Она ничего не рассказывает о своем муже. Я не знаю, почему она больше не любит его. Когда я спрашиваю ее: почему она со мной?, она только грустно улыбается в ответ. Моя худенькая любимая женщина…

Сегодня она накрашена ярче, чем обычно. На ее ресницах так много туши, что кажется, ей трудно моргать. Ее глаза подведены черным карандашом, отчего взгляд кажется более пронзительным. На губах нет помады, но они смазаны толстым слоем прозрачного влажного блеска. Еще - сегодня на ней туфли с высоченными тонкими шпильками. Она говорит, что без обуви на шпильке в пятнадцать сантиметров стриптиз не может быть охуенным. И я ей верю. И я ее хочу. И буду хотеть до тех пор, пока она остается для меня чем-то недосягаемым. Она знает об этом, и всегда будет где-то за горизонтом. Это сладостная пытка на двоих. Мы оба знаем, что так не может продолжаться вечно. Но даже когда наши встречи начнут становиться все реже и реже и постепенно сойдут на нет, мы не забудем друг друга. Я не забуду сегодняшний ее стриптиз, потому что второго уже не будет. Она придумает что-то еще. Но сегодня уже не повториться. Мне не хочется думать, что это кульминация наших отношений. И я сдохну, если не увижу сегодня ее обнаженную грудь.

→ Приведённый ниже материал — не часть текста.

Lemma next_item_spec m l : forall k,
  match next_item m l k with
  | None => items_of m l = []
  | Some i => exists p item s, l = p ++ item :: s /\ i = (k + length p)%nat /\ modality item = m /\ items_of m p = []
  end.
Proof.
  induction l as [|x l IH]; intros k; cbn [next_item]; [done|]. case_bool_decide as Hx.
  - exists [], x, l. split; [done|]. split; [cbn; lia|done].
  - specialize (IH (S k)). destruct (next_item m l (S k)) as [i|].
    + destruct IH as (p & item & s & -> & -> & Hm & Hp). exists (x :: p), item, s. split; [done|]. split; [cbn; lia|]. split; [done|].
      by rewrite items_of_cons_ne.
    + by rewrite items_of_cons_ne.
Qed.

(** The next item of a modality from a cursor on, as a division of the items. *)
Lemma next_item_Some m k items i : (k <= length items)%nat -> next_item m (drop k items) k = Some i ->
  exists a item s, items = a ++ item :: s /\ length a = i /\ modality item = m /\
    items_of m a = items_of m (take k items) /\ items_of m (drop k items) = item :: items_of m s.
Proof.
  intros Hk Hn. pose proof (next_item_spec m (drop k items) k) as H. rewrite Hn in H.
  destruct H as (p & item & s & Hd & -> & Hm & Hp). exists (take k items ++ p), item, s. split; [|split; [|split; [done|split]]].
  - by rewrite <- app_assoc, <- Hd, take_drop.
  - rewrite length_app, length_take. lia.
  - by rewrite items_of_app, Hp, app_nil_r.
  - rewrite Hd, items_of_app, Hp, items_of_cons_eq by done. done.
Qed.

(** Replacing an item changes the items of its own modality only, wherever they are divided. *)
Lemma items_of_replace m a item item' s : modality item <> m -> modality item' <> m ->
  forall k, items_of m (take k (a ++ item' :: s)) = items_of m (take k (a ++ item :: s)) /\
            items_of m (drop k (a ++ item' :: s)) = items_of m (drop k (a ++ item :: s)).
Proof.
  intros H1 H2 k. destruct (decide (k <= length a)%nat) as [Hk|Hk].
  - rewrite !take_app_le, !drop_app_le by done. split; [done|]. by rewrite !items_of_app, !items_of_cons_ne.
  - rewrite !take_app_ge, !drop_app_ge by lia. replace (k - length a)%nat with (S (k - length a - 1)) by lia. cbn [take drop].
    by rewrite !items_of_app, !items_of_cons_ne.
Qed.

(** ** The state of the loop *)

(** The spans an item of a modality has in the end. *)
Definition span_count (item : VisionItem) : nat := match modality item with Image => 1 | Video => frame_count item end.

Definition item_ok (item : VisionItem) : Prop :=
  0 <= height (grid item) <= i32_max /\ 0 <= width (grid item) <= i32_max /\
  (modality item = Video -> 1 <= temporal (grid item) <= i32_max).

Definition spans_in (items : list VisionItem) : list TokenSpan := concat (token_spans <$> items).
(* ===== verification/Weights.v ===== *)
(** * Views of loaded weights: [src/artifact/typed_binding], [core/tensor.h], [impl/vision/bindings.cpp]

    A [Weight] describes a matrix in device memory by the addresses of its planes.  Binding names the tensors a part
    of a model needs, and after loading the views are made of the addresses of the objects.  Here are the parts the
    models share: single tensors, the resources of the frontend, and the vision backbone.

    A [float] is its 32 bits; a null pointer is 0. *)
From Stdlib Require Import Strings.String.
From S2P Require Import ProgramState Preparation Prelude Tokenizer Tensor Artifact Materialize.
#[local] Open Scope Z_scope.
#[local] Open Scope ninfer_scope.

(** ** [Weight] *)

Inductive QType : Set :=
| Q4G64 | Q5G64 | Q6G64 | W8G32 | BF16_CTRL | FP32_CTRL | I32_CTRL | NVFP4_ | FP8_E4M3FN_ROW.
Inductive QuantLayout : Set := RowSplit | Contiguous | BlockScaleK16M128x4 | RowScale.

Record Weight : Set := mkWeight {
  w_payload : Z; w_payload_bytes : Z; w_high_plane_bytes : Z; w_qtype : QType; w_group_size : Z;
  w_shape : list Z; w_padded_shape : list Z; w_ndim : Z;
  w_qdata : Z; w_qhigh : Z; w_scales : Z; w_n : Z; w_k : Z; w_group : Z; w_layout : QuantLayout; w_scale_dtype : DType;
  w_scale_ne : list Z; w_scale_nb : list Z; weight_scale_divisor : Z; input_scale_divisor : Z;
}.

Definition qtype_for (format : NumericFormat) : QType :=
  match format with
  | Artifact.BF16 => BF16_CTRL | Artifact.FP32 => FP32_CTRL | Artifact.I32 => I32_CTRL
  | Q4G64_F16S => Q4G64 | Q5G64_F16S => Q5G64 | Q6G64_F16S => Q6G64 | W8G32_F16S => W8G32
  | NVFP4 => NVFP4_ | FP8_E4M3FN_ROW_BF16S => FP8_E4M3FN_ROW
  end.

Definition dtype_for (format : NumericFormat) : result DType :=
  match format with
  | Artifact.BF16 => Ok Tensor.BF16 | Artifact.FP32 => Ok Tensor.FP32 | Artifact.I32 => Ok Tensor.I32
  | _ => Err LogicError
  end.

Definition contiguous_weight (m : MaterializedArtifact) (handle : ObjectHandle) (format : NumericFormat) (rows columns : Z) : result Weight :=
  let* payload := device_data m handle in
  let* dtype := dtype_for format in
  Ok (mkWeight payload (u64 (u64 (u64 rows * u64 columns) * dtype_size dtype)) 0 (qtype_for format) 0
        [rows; columns; 1; 1] [rows; columns; 1; 1] 2 payload 0 0 rows columns 0 Contiguous Tensor.FP32 [1; 1; 1; 1] [0; 0; 0; 0] 0 0).

Definition row_split_weight (m : MaterializedArtifact) (handle : ObjectHandle) (format : NumericFormat) (rows columns : Z) : result Weight :=
  let* geometry := row_split_geometry format [u64 rows; u64 columns] in
  let* bytes := device_data m handle in
  Ok (mkWeight bytes (rg_encoded_bytes geometry) (high_plane_bytes geometry) (qtype_for format) (u32 (group_size geometry))
        [rows; columns; 1; 1] [rows; to_i32 (u32 (padded_columns geometry)); 1; 1] 2 bytes
        (if high_plane_bytes geometry =? 0 then 0 else bytes + high_plane_offset geometry) (bytes + rg_scale_plane_offset geometry)
        rows columns (to_i32 (u32 (group_size geometry))) RowSplit FP16 [1; 1; 1; 1] [0; 0; 0; 0] 0 0).

Definition row_scale_weight (m : MaterializedArtifact) (handle : ObjectHandle) (format : NumericFormat) (rows columns : Z) : result Weight :=
  let* geometry := row_scale_geometry format [u64 rows; u64 columns] in
  let* bytes := device_data m handle in
  Ok (mkWeight bytes (sg_encoded_bytes geometry) 0 (qtype_for format) (u32 (sg_columns geometry))
        [rows; columns; 1; 1] [rows; columns; 1; 1] 2 bytes 0 (bytes + sg_scale_plane_offset geometry)
        rows columns columns RowScale Tensor.BF16 [rows; 1; 1; 1] [2; rows * 2; rows * 2; rows * 2] 0 0).

Definition materialized_tensor (m : MaterializedArtifact) (handle : ObjectHandle) (format : NumericFormat) (internal_shape : list Z) : result Tensor :=
  let* data := device_data m handle in
  let* dtype := dtype_for format in
  make_tensor data dtype internal_shape.

Definition materialized_weight (m : MaterializedArtifact) (handle : ObjectHandle) (format : NumericFormat) (rows columns : Z) : result Weight :=
  do* throw_if (bool_decide (format = NVFP4)) InvalidArgument;
  if bool_decide (storage_layout_for format = ContiguousLeV1) then contiguous_weight m handle format rows columns
  else if bool_decide (storage_layout_for format = RowScaleV1) then row_scale_weight m handle format rows columns
  else row_split_weight m handle format rows columns.

(** ** The features of a program *)

Inductive ProposalHead : Set := FullHead | OptimizedHead.
#[export] Instance ProposalHead_eq_dec : EqDecision ProposalHead.
Proof. solve_decision. Defined.

Record StartupFeatures : Set := mkFeatures { sf_vision : bool; speculative : SpeculativeBackend; proposal_head : ProposalHead }.
Definition speculative_enabled (f : StartupFeatures) : bool := negb (bool_decide (speculative f = NoSpeculation)).
Definition mtp (f : StartupFeatures) : bool := bool_decide (speculative f = Mtp).
Definition optimized_proposal (f : StartupFeatures) : bool := speculative_enabled f && bool_decide (proposal_head f = OptimizedHead).

(** ** The resources of the frontend *)

Record FrontendResourcePlan : Set := mkResourcePlan {
  p_tokenizer_json : ObjectHandle; p_tokenizer_config_json : ObjectHandle; p_chat_template_jinja : ObjectHandle;
  p_generation_config_json : ObjectHandle; p_preprocessor_config_json : ObjectHandle; p_video_preprocessor_config_json : ObjectHandle;
}.

Definition take_frontend_resources (plan : FrontendResourcePlan) : M MaterializedArtifact FrontendResources :=
  let! tokenizer_json := take_resource_bytes (p_tokenizer_json plan) in
  let! tokenizer_config_json := take_resource_bytes (p_tokenizer_config_json plan) in
  let! chat_template_jinja := take_resource_bytes (p_chat_template_jinja plan) in
  let! generation_config_json := take_resource_bytes (p_generation_config_json plan) in
  let! preprocessor_config_json := take_resource_bytes (p_preprocessor_config_json plan) in
  let! video_preprocessor_config_json := take_resource_bytes (p_video_preprocessor_config_json plan) in
  mret_ (mkResources tokenizer_json tokenizer_config_json chat_template_jinja generation_config_json preprocessor_config_json
           video_preprocessor_config_json).

(** ** The vision backbone *)

Definition vision_layers : nat := 27.
Definition vision_hidden : Z := 1152.
Definition vision_intermediate : Z := 4304.
Definition vision_patch_dim : Z := 3 * 2 * 16 * 16.
Definition vision_merger_hidden : Z := vision_hidden * (2 * 2).
Definition vision_position_embeddings : Z := 48 * 48.

Record VisionLayerPlan : Set := mkVisionLayerPlan {
  vp_qkv : ObjectHandle; vp_qkv_bias : ObjectHandle; vp_output : ObjectHandle; vp_output_bias : ObjectHandle;
  vp_fc1 : ObjectHandle; vp_fc1_bias : ObjectHandle; vp_fc2 : ObjectHandle; vp_fc2_bias : ObjectHandle;
  vp_norm1_weight : ObjectHandle; vp_norm1_bias : ObjectHandle; vp_norm2_weight : ObjectHandle; vp_norm2_bias : ObjectHandle;
}.
Record VisionBackbonePlan : Set := mkVisionBackbonePlan {
  vb_patch_embedding : ObjectHandle; vb_patch_embedding_bias : ObjectHandle; vb_position_embedding : ObjectHandle;
  vb_layers : list VisionLayerPlan;
}.
Record VisionMergerInputPlan : Set := mkVisionMergerInputPlan { vi_fc1 : ObjectHandle; vi_fc1_bias : ObjectHandle }.
Record VisionMergerNormPlan : Set := mkVisionMergerNormPlan { vn_weight : ObjectHandle; vn_bias : ObjectHandle }.

Record VisionLayerWeights : Set := mkVisionLayerWeights {
  vw_qkv : Weight; vw_qkv_bias : Tensor; vw_output : Weight; vw_output_bias : Tensor;
  vw_fc1 : Weight; vw_fc1_bias : Tensor; vw_fc2 : Weight; vw_fc2_bias : Tensor;
  vw_norm1_weight : Tensor; vw_norm1_bias : Tensor; vw_norm2_weight : Tensor; vw_norm2_bias : Tensor;
}.
Record VisionCommonWeights : Set := mkVisionCommonWeights {
  vc_patch_embedding : Weight; vc_patch_embedding_bias : Tensor; vc_position_embedding : Tensor; vc_layers : list VisionLayerWeights;
  vc_merger_fc1 : Weight; vc_merger_fc1_bias : Tensor; vc_merger_norm_weight : Tensor; vc_merger_norm_bias : Tensor;
}.

(** [prefix + ...] *)
Definition tensor_name (prefix : list Z) (suffix : string) : list Z := (prefix ++ bytes_of suffix)%list.

Section Bind.
Context (reader : Reader).

Definition bind_frontend_resources : M Binder FrontendResourcePlan :=
  let! tokenizer_json := bind_raw_resource reader (bytes_of "frontend/tokenizer.json") in
  let! tokenizer_config_json := bind_raw_resource reader (bytes_of "frontend/tokenizer_config.json") in
  let! chat_template_jinja := bind_raw_resource reader (bytes_of "frontend/chat_template.jinja") in
  let! generation_config_json := bind_raw_resource reader (bytes_of "frontend/generation_config.json") in
  let! preprocessor_config_json := bind_raw_resource reader (bytes_of "frontend/preprocessor_config.json") in
  let! video_preprocessor_config_json := bind_raw_resource reader (bytes_of "frontend/video_preprocessor_config.json") in
  mret_ (mkResourcePlan tokenizer_json tokenizer_config_json chat_template_jinja generation_config_json preprocessor_config_json
           video_preprocessor_config_json).

Context (placement : TensorPlacement).
#[local] Notation bind name format shape := (bind_tensor reader name format shape placement) (only parsing).

(** The body of the loop over the vision layers. *)
Definition bind_vision_layer (layer : nat) : M Binder VisionLayerPlan :=
  let prefix := (bytes_of "vision/layers/" ++ to_string (Z.of_nat layer) ++ bytes_of "/")%list in
  let! qkv := bind (tensor_name prefix "attention/qkv") Q4G64_F16S [3 * vision_hidden; vision_hidden] in
  let! qkv_bias := bind (tensor_name prefix "attention/qkv_bias") Artifact.BF16 [3 * vision_hidden] in
  let! output := bind (tensor_name prefix "attention/output") Q5G64_F16S [vision_hidden; vision_hidden] in
  let! output_bias := bind (tensor_name prefix "attention/output_bias") Artifact.BF16 [vision_hidden] in
  let! fc1 := bind (tensor_name prefix "mlp/fc1") Q4G64_F16S [vision_intermediate; vision_hidden] in
  let! fc1_bias := bind (tensor_name prefix "mlp/fc1_bias") Artifact.BF16 [vision_intermediate] in
  let! fc2 := bind (tensor_name prefix "mlp/fc2") Q5G64_F16S [vision_hidden; vision_intermediate] in
  let! fc2_bias := bind (tensor_name prefix "mlp/fc2_bias") Artifact.BF16 [vision_hidden] in
  let! norm1_weight := bind (tensor_name prefix "norm1/weight") Artifact.BF16 [vision_hidden] in
  let! norm1_bias := bind (tensor_name prefix "norm1/bias") Artifact.BF16 [vision_hidden] in
  let! norm2_weight := bind (tensor_name prefix "norm2/weight") Artifact.BF16 [vision_hidden] in
  let! norm2_bias := bind (tensor_name prefix "norm2/bias") Artifact.BF16 [vision_hidden] in
  mret_ (mkVisionLayerPlan qkv qkv_bias output output_bias fc1 fc1_bias fc2 fc2_bias norm1_weight norm1_bias norm2_weight norm2_bias).

Definition bind_vision_backbone : M Binder VisionBackbonePlan :=
  let! patch_embedding := bind (bytes_of "vision/patch_embedding") Q6G64_F16S [vision_hidden; vision_patch_dim] in
  let! patch_embedding_bias := bind (bytes_of "vision/patch_embedding_bias") Artifact.BF16 [vision_hidden] in
  let! position_embedding := bind (bytes_of "vision/position_embedding") Artifact.BF16 [vision_position_embeddings; vision_hidden] in
  let! layers := mmapM bind_vision_layer (seq 0 vision_layers) in
  mret_ (mkVisionBackbonePlan patch_embedding patch_embedding_bias position_embedding layers).

Definition bind_vision_merger_input : M Binder VisionMergerInputPlan :=
  let! fc1 := bind (bytes_of "vision/merger/fc1") W8G32_F16S [vision_merger_hidden; vision_merger_hidden] in
  let! fc1_bias := bind (bytes_of "vision/merger/fc1_bias") Artifact.BF16 [vision_merger_hidden] in
  mret_ (mkVisionMergerInputPlan fc1 fc1_bias).

Definition bind_vision_merger_norm : M Binder VisionMergerNormPlan :=
  let! weight := bind (bytes_of "vision/merger/norm/weight") Artifact.BF16 [vision_hidden] in
  let! bias := bind (bytes_of "vision/merger/norm/bias") Artifact.BF16 [vision_hidden] in
  mret_ (mkVisionMergerNormPlan weight bias).
End Bind.

Section Materialized.
Context (m : MaterializedArtifact).

Definition materialize_vision_layer (source : VisionLayerPlan) : result VisionLayerWeights :=
  let* qkv := materialized_weight m (vp_qkv source) Q4G64_F16S (3 * vision_hidden) vision_hidden in
  let* qkv_bias := materialized_tensor m (vp_qkv_bias source) Artifact.BF16 [3 * vision_hidden] in
  let* output := materialized_weight m (vp_output source) Q5G64_F16S vision_hidden vision_hidden in
  let* output_bias := materialized_tensor m (vp_output_bias source) Artifact.BF16 [vision_hidden] in
  let* fc1 := materialized_weight m (vp_fc1 source) Q4G64_F16S vision_intermediate vision_hidden in
  let* fc1_bias := materialized_tensor m (vp_fc1_bias source) Artifact.BF16 [vision_intermediate] in
  let* fc2 := materialized_weight m (vp_fc2 source) Q5G64_F16S vision_hidden vision_intermediate in
  let* fc2_bias := materialized_tensor m (vp_fc2_bias source) Artifact.BF16 [vision_hidden] in
  let* norm1_weight := materialized_tensor m (vp_norm1_weight source) Artifact.BF16 [vision_hidden] in
  let* norm1_bias := materialized_tensor m (vp_norm1_bias source) Artifact.BF16 [vision_hidden] in
  let* norm2_weight := materialized_tensor m (vp_norm2_weight source) Artifact.BF16 [vision_hidden] in
  let* norm2_bias := materialized_tensor m (vp_norm2_bias source) Artifact.BF16 [vision_hidden] in
  Ok (mkVisionLayerWeights qkv qkv_bias output output_bias fc1 fc1_bias fc2 fc2_bias norm1_weight norm1_bias norm2_weight norm2_bias).

Definition materialize_vision_common (backbone : VisionBackbonePlan) (merger_input : VisionMergerInputPlan)
    (merger_norm : VisionMergerNormPlan) : result VisionCommonWeights :=
  let* patch_embedding := materialized_weight m (vb_patch_embedding backbone) Q6G64_F16S vision_hidden vision_patch_dim in
  let* patch_embedding_bias := materialized_tensor m (vb_patch_embedding_bias backbone) Artifact.BF16 [vision_hidden] in
  let* position_embedding :=
    materialized_tensor m (vb_position_embedding backbone) Artifact.BF16 [vision_hidden; vision_position_embeddings] in
  let* layers := rmapM materialize_vision_layer (vb_layers backbone) in
  let* merger_fc1 := materialized_weight m (vi_fc1 merger_input) W8G32_F16S vision_merger_hidden vision_merger_hidden in
  let* merger_fc1_bias := materialized_tensor m (vi_fc1_bias merger_input) Artifact.BF16 [vision_merger_hidden] in
  let* merger_norm_weight := materialized_tensor m (vn_weight merger_norm) Artifact.BF16 [vision_hidden] in
  let* merger_norm_bias := materialized_tensor m (vn_bias merger_norm) Artifact.BF16 [vision_hidden] in
  Ok (mkVisionCommonWeights patch_embedding patch_embedding_bias position_embedding layers merger_fc1 merger_fc1_bias merger_norm_weight
        merger_norm_bias).
End Materialized.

Я думал, это будут мягкие шелковые ленты. Но она привязала меня к стулу грубой коричневой бечевкой, какой перетягивают картонные коробки почтовых бандеролей. И связаны не только мои руки. Веревка обмотана вокруг щиколоток и привязана к передним ножкам резного деревянного стула. Она оставила на мне рубашку и штаны. Носки сняла. Сказала, что не танцует стриптиз для мужчин в носках. Теперь я полностью в ее власти. Я уже больше года в ее власти. И только сегодня увижу хрупкое тело своей властительницы. Она положила на прикроватную тумбу свой «iPod» и включила музыку. Играет ее любимая группа. «The Beautiful Mistake». Вот уж не думал, что стриптиз можно танцевать под истеричные мужицкие вопли, сдобренные резкими гитарными рифами. Но ее движения синхронны музыке. Не плавные. Жесткие. Хищные. Она стоит в дверном проеме и трется об него промежностью, выгибаясь так, что ее длинные темные волосы едва не касаются пола. Она еще не сняла с себя ни одной вещи, а мой член уже упирается в штаны, готовый ринуться в бой, и уже сейчас я начинаю ерзать на стуле, пытаясь ослабить путы. Она делает два шага вперед и задирает белую майку. Ровно на столько, чтобы мне было видно край ее черного лифа. И упругий живот с глубокой ямкой пупка. В метре от меня стоит еще один стул. Вскинув ногу, она садится на стул. Она выгибается и вертит грудью. Ее руки блуждают под майкой, и как-то так ловко она вытаскивает из-под нее две чешки лифа и небрежно бросает на пол. Ее соски под майкой напряжено торчат, выпирая сквозь ткань. К черту всю эту игру в невинность! Хочу лизать и покусывать эту грудь! Она встает со стула, танцуя приближается ко мне, садиться мне на колени, спиной ко мне. Ее волосы, ее кожа – от нее исходит сладкий запах «Ж’Адора» - ее любимые духи. Она резко вскидывает голову, обдавая меня ароматным потоком волос, и, вытянув руки вверх, снимает майку. Ее обнаженная спина. Гладкая кожа. Легкая бугристость рельефных мышц. Она тоже замужем. Но, явно, ухаживает за собой. Ее подтянутое стройное тело, наверняка, - результат строгих диет и занятий в спорт-зале. ****ь, ты мне покажешь свои сиськи сегодня, а?! Она встает, делает два шага вперед в такт музыке, оборачивается,.. прикрывая грудь руками. Бляяяядь!!! Она наклоняется, ее волосы закрывают лицо, грудь и часть живота. Резко вскидывает голову. Вот оно. Охренеть! Этой грудью она выкормила своего сына. Повезло маленькому сорванцу. Повезло ее мужу. Убью козла. Я хочу больше! Хочу дальше!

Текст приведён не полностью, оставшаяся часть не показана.